Talking is simple. We do it everyday. But plop a group of people in front of you, and suddenly it becomes very, very difficult. Our inherent fear of public speaking is arguably one of the world’s great mysteries.

Does anybody truly enjoy public speaking? Some people seem to — but we can all agree that they’re weird and not to be trusted. That being said, I’ve been working on ZenHub for a few years now, and I’m always looking for new ways to grow and learn. I’ve learned the surest sign that you’re challenging yourself is when your stomach flops over and your palms get clammy. So a while back, when I decided it was time to target a new challenge, I thought about what made me feel uncomfortable. Top of the list was public speaking. So I determined that was exactly what I needed to do.

Sharing my journey

I hope it saves you time and spares you a headache. If nothing else, it should show hesitant speakers like myself that you can do it too.

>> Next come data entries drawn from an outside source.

(** [merge] *)
Definition merge (ctx : ScheduleContext) (v1 b1 v2 b2 : UOp)
  : result (option UOp * ScheduleContext) :=
  match uop_st v1, uop_st v2 with
  | Some s1, Some s2 =>
      if ShapeTracker_eq_dec s1 s2 then
        (* if b2 is realized also realize b1 *)
        rz <- (if dmem UOp_eq_dec (realizes ctx) b2
               then ddel UOp_eq_dec (dset UOp_eq_dec (realizes ctx) b1 b1) b2
               else Ok (realizes ctx)) ;;
        (* ops referring to b2 now ref to b1 *)
        t1 <- dgetitem UOp_eq_dec (tensor_uops ctx) b1 ;;
        t2 <- dgetitem UOp_eq_dec (tensor_uops ctx) b2 ;;
        tu <- ddel UOp_eq_dec (dset UOp_eq_dec (tensor_uops ctx) b1 (t1 ++ t2)) b2 ;;
        Ok (Some v1, set_tensor_uops (set_realizes ctx rz) tu)
      else Err AssertionError
  | _, _ => Err AssertionError
  end.

(** [merge_realized]: the loop body, then the loop. *)
Definition early_become (b1 : UOp) (bm : result (dict UOp UOp)) (luop : UOp)
  : result (dict UOp UOp) :=
  m <- bm ;;
  st <- unwrap (uop_st luop) ;;
  Ok (dset UOp_eq_dec m luop (uop_view b1 st)).

Definition merge_realized (ctx : ScheduleContext) (v1 b1 v2 b2 : UOp)
  : result (option UOp * ScheduleContext) :=
  let get b := match dget UOp_eq_dec (tensor_uops ctx) b with Some l => l | None => [] end in
  bm <- fold_left (early_become b1) (get b1 ++ get b2) (Ok (becomes_map ctx)) ;;
  Ok (Some v1, set_becomes_map ctx bm).

(** [merge_bufs] *)
Definition merge_bufs : list (rule ScheduleContext) :=
  [ (* merge base *)
    (fun ctx v2 =>
       match v2 with
       | mkUOp VIEW _ [b2; mkUOp VIEW d1 [b1; x] a1] _ =>
           if Ops_eqb (op b2) BUFFER && Ops_eqb (op b1) BUFFER
           then merge ctx (mkUOp VIEW d1 [b1; x] a1) b1 v2 b2
           else Ok (None, ctx)
       | _ => Ok (None, ctx)
       end);
    (fun ctx v2 =>
       match v2 with
       | mkUOp VIEW _ [b2; mkUOp VIEW d1 [b1] a1] _ =>
           if Ops_eqb (op b2) BUFFER && Ops_eqb (op b1) BUFFER
           then merge_realized ctx (mkUOp VIEW d1 [b1] a1) b1 v2 b2
           else Ok (None, ctx)
       | _ => Ok (None, ctx)
       end);
    (* collapse view *)
    (fun ctx u =>
       match u with
       | mkUOp VIEW _ [b2; mkUOp VIEW dm [mkUOp VIEW d1 [b1; x] a1] am] _ =>
           if Ops_eqb (op b2) BUFFER && Ops_eqb (op b1) BUFFER
           then Ok (Some (mkUOp VIEW dm [mkUOp VIEW d1 [b1; x] a1] am), ctx)
           else Ok (None, ctx)
       | _ => Ok (None, ctx)
       end);
    (fun ctx u =>
       match u with
       | mkUOp VIEW _ [b2; mkUOp VIEW dm [mkUOp VIEW d1 [b1] a1] am] _ =>
           if Ops_eqb (op b2) BUFFER && Ops_eqb (op b1) BUFFER
           then Ok (Some (mkUOp VIEW dm [mkUOp VIEW d1 [b1] a1] am), ctx)
           else Ok (None, ctx)
       | _ => Ok (None, ctx)
       end) ].

End MergeBufs.

Section MergeBufs_facts.
Context `{SA : ShapeAPI} `{UA : UOpAPI}.

Lemma ddel_present {V : Type} (d : dict UOp V) (k : UOp) (v : V) :
  dget UOp_eq_dec d k = Some v -> ddel UOp_eq_dec d k = Ok (dremove UOp_eq_dec d k).
Proof. intros H; unfold ddel, dmem; rewrite H; reflexivity. Qed.

(** C7 (as amended).  On [View(B2, View(B1, op))] with two distinct
    buffers, equal shape-trackers on the two views and tensor links
    recorded for both buffers, [merge_bufs] answers with the inner
    [View(B1, op)]: [B1] is the buffer that stays, whether or not it is in
    [realizes].  In [tensor_uops], [B1] now has its own links followed by
    those of [B2], and [B2] has no entry.  If [B2] was in [realizes] then
    [realizes[B1] = B1] and [B2] has no entry; if it was not, [realizes]
    is as before.  Every other entry and every other field of the context
    is as before. *)
Theorem merge_bufs_inner_buffer_stays
  (ctx : ScheduleContext) (b1 b2 x : UOp) (d1 d2 : DType) (a1 a2 : Arg)
  (s : ShapeTracker) (t1 t2 : list UOp) :
  let v1 := mkUOp VIEW d1 [b1; x] a1 in
  let v2 := mkUOp VIEW d2 [b2; v1] a2 in
  op b1 = BUFFER -> op b2 = BUFFER -> b1 <> b2 ->
  uop_st v1 = Some s -> uop_st v2 = Some s ->
  dget UOp_eq_dec (tensor_uops ctx) b1 = Some t1 ->
  dget UOp_eq_dec (tensor_uops ctx) b2 = Some t2 ->
  dict_wf (tensor_uops ctx) -> dict_wf (realizes ctx) ->
  exists ctx',
    pm_rewrite merge_bufs ctx v2 = Ok (Some v1, ctx') /\
    dget UOp_eq_dec (tensor_uops ctx') b1 = Some (t1 ++ t2) /\
    dget UOp_eq_dec (tensor_uops ctx') b2 = None /\
    (forall k, k <> b1 -> k <> b2 ->
       dget UOp_eq_dec (tensor_uops ctx') k = dget UOp_eq_dec (tensor_uops ctx) k) /\
    (dmem UOp_eq_dec (realizes ctx) b2 = true ->
       dget UOp_eq_dec (realizes ctx') b1 = Some b1 /\
       dget UOp_eq_dec (realizes ctx') b2 = None /\
       forall k, k <> b1 -> k <> b2 ->
         dget UOp_eq_dec (realizes ctx') k = dget UOp_eq_dec (realizes ctx) k) /\
    (dmem UOp_eq_dec (realizes ctx) b2 = false -> realizes ctx' = realizes ctx) /\
    var_vals ctx' = var_vals ctx /\ assigns ctx' = assigns ctx /\
    allbufs ctx' = allbufs ctx /\ ops_metadata ctx' = ops_metadata ctx /\
    contiguous ctx' = contiguous ctx /\ children ctx' = children ctx /\
    becomes_map ctx' = becomes_map ctx.
Proof.
  intros v1 v2 Hb1 Hb2 Hne Hs1 Hs2 Ht1 Ht2 Hwt Hwr.
  assert (Hrun : exists rz,
    (if dmem UOp_eq_dec (realizes ctx) b2
     then ddel UOp_eq_dec (dset UOp_eq_dec (realizes ctx) b1 b1) b2
     else Ok (realizes ctx)) = Ok rz /\
    rz = (if dmem UOp_eq_dec (realizes ctx) b2
          then dremove UOp_eq_dec (dset UOp_eq_dec (realizes ctx) b1 b1) b2
          else realizes ctx)).
  { unfold dmem. destruct (dget UOp_eq_dec (realizes ctx) b2) as [r2|] eqn:E.
    - eexists; split; [|reflexivity].
      apply ddel_present with (v := r2). rewrite dget_dset_other; auto.
    - eexists; split; reflexivity. }
  destruct Hrun as [rz [Hrz Hrzeq]].
  assert (Htu : ddel UOp_eq_dec (dset UOp_eq_dec (tensor_uops ctx) b1 (t1 ++ t2)) b2
                = Ok (dremove UOp_eq_dec (dset UOp_eq_dec (tensor_uops ctx) b1 (t1 ++ t2)) b2)).
  { apply ddel_present with (v := t2). rewrite dget_dset_other; auto. }
  eexists. split.
  - unfold v2, v1. simpl. unfold Ops_eqb. rewrite Hb1, Hb2.
    destruct (Ops_eq_dec BUFFER BUFFER) as [_|N]; [|congruence]. simpl.
    unfold merge. fold v1. fold v2. rewrite Hs1, Hs2.
    destruct (ShapeTracker_eq_dec s s) as [_|N]; [|congruence].
    rewrite Hrz. simpl. unfold dgetitem. rewrite Ht1, Ht2. simpl.
    rewrite Htu. simpl. reflexivity.
  - simpl. repeat split.
    + rewrite dget_dremove_other; auto. apply dget_dset_same.
    + apply dget_dremove_same. apply dict_wf_dset; assumption.
    + intros k N1 N2. rewrite dget_dremove_other; auto. apply dget_dset_other; auto.
    + subst rz. rewrite H. rewrite dget_dremove_other; auto. apply dget_dset_same.
    + subst rz. rewrite H. apply dget_dremove_same. apply dict_wf_dset; assumption.
    + intros k N1 N2. subst rz. rewrite H.
      rewrite dget_dremove_other; auto. apply dget_dset_other; auto.
    + intros H. subst rz. rewrite H. reflexivity.
Qed.

End MergeBufs_facts.

(** ** Schedule-level constant folding (lines 347-401) *)

(** Python's [c * n] and [c ** n] for a constant [c] and an int [n]; a
    [bool] counts as the int 0 or 1, a negative power of an int is a
    float.  On ints the two are exact and raise nothing; on a float they
    raise what Python raises. *)
Definition const_mul `{UOpAPI} (c : ConstType) (n : Z) : result ConstType :=
  match c with
  | CInt a => Ok (CInt (a * n))
  | CBool b => Ok (CInt ((if b then 1 else 0) * n))
  | CFloat m e => float_mul_int m e n
  end.

Definition const_pow `{UOpAPI} (c : ConstType) (n : Z) : result ConstType :=
  match c with
  | CInt a => if Z.leb 0 n then Ok (CInt (a ^ n)) else float_pow_int a 0 n
  | CBool b => if Z.leb 0 n then Ok (CInt ((if b then 1 else 0) ^ n))
               else float_pow_int (if b then 1 else 0) 0 n
  | CFloat m e => float_pow_int m e n
  end.

(** Modelled from the spec: [identity_element] of tinygrad.ops, the
    identity of a reduce op ([Add -> 0], [Mul -> 1], [Max -> dtype_min]);
    any other op is not a key of its table. *)
Definition identity_element `{UOpAPI} (o : Ops) (d : DType) : result ConstType :=
  match o with
  | ADD => Ok (CInt 0)
  | MUL => Ok (CInt 1)
  | MAX => Ok (dtype_min d)
  | _ => Err KeyError
  end.

(** Python's [a == 0] on an arg. *)
Definition arg_is_zero (a : Arg) : bool :=
  match a with
  | AConst (CInt n) => Z.eqb n 0
  | AConst (CBool b) => negb b
  | AConst (CFloat m _) => Z.eqb m 0
  | _ => false
  end.

(** [reduce.arg] is [(alu, axes)]. *)
Definition reduce_arg (u : UOp) : result (Ops * list nat) :=
  match arg u with
  | AReduce o axes => Ok (o, axes)
  | _ => Err TypeError
  end.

To be totally transparent, at one point I did actually enjoy public speaking. At my high school every year each student had to write and deliver a five minute(ish) talk to the class. The best ones were selected to be given to the entire school. I was pretty good at it. Good enough that other students would pay me to write their speeches (what can I say, I’ve always been a hustler).

Since then I’ve forgotten most of my commissioned works, but a few highlights stick out. One, for a particularly petite friend, laid out an airtight case that sports are biased against short people. In another case, on behalf of a friend with terrible grades, I put together a thought-provoking treatise on why kids should drop out of high school. Somehow that one got selected as a standout that the entire school would enjoy.

A decade later, this upcoming presentation brought up much more dread. This was a more serious talk on a highly technical topic for a very specific audience. At fifty minutes, it was twenty-five times longer than my high school diatribes, and too lengthy a time slot to have something memorized. About a hundred people would be there, which is a considerable increase since the classroom-sized audiences I was accustomed to. Plus, it would cover my professional arena, so the stakes were higher than ghostwriting for pimply teenage slackers. Part of the talk would involve a live demo, too, so I needed to build something that I couldn’t accidentally break on stage with a live audience.

Despite (or maybe because of) my incredible nerves, I knew this was an important thing to do. I’ve got a lot of experience under my belt, and learning to share that knowledge for an audience felt like my next big challenge. With encouragement from my team lead Pablo, I got started preparing.

Identifying a topic

First off, I’d never given a talk before, so requests for speaking engagements and keynotes weren’t clogging my inbox. This girl needed to find a stage. And that meant I had to find something to talk about.

After some thought, I settled on Ramda, a library we’d recently incorporated into ZenHub. Although I’d have do more research, I already had a solid foundational understanding of the library. Plus, there’s not much material on Ramda out there compared to other JavaScript libraries, so I’d be able to get a good grip on it in a reasonable amount of time.

Armed with a topic, I applied to speak at DeveloperWeek, the huge tech conference held annually in San Francisco. I got accepted.

Once I got my breathing under control, I spent the next three days reading everything I could find on Ramda and watching previous DeveloperWeek presentations on YouTube. With that done, I had a ton of notes I needed to organize into a 50-minute talk.

So where to start?

To my surprise, information hierarchy proved to be one of the tougher aspects — I had plenty of material, but how should I shape it into something coherent?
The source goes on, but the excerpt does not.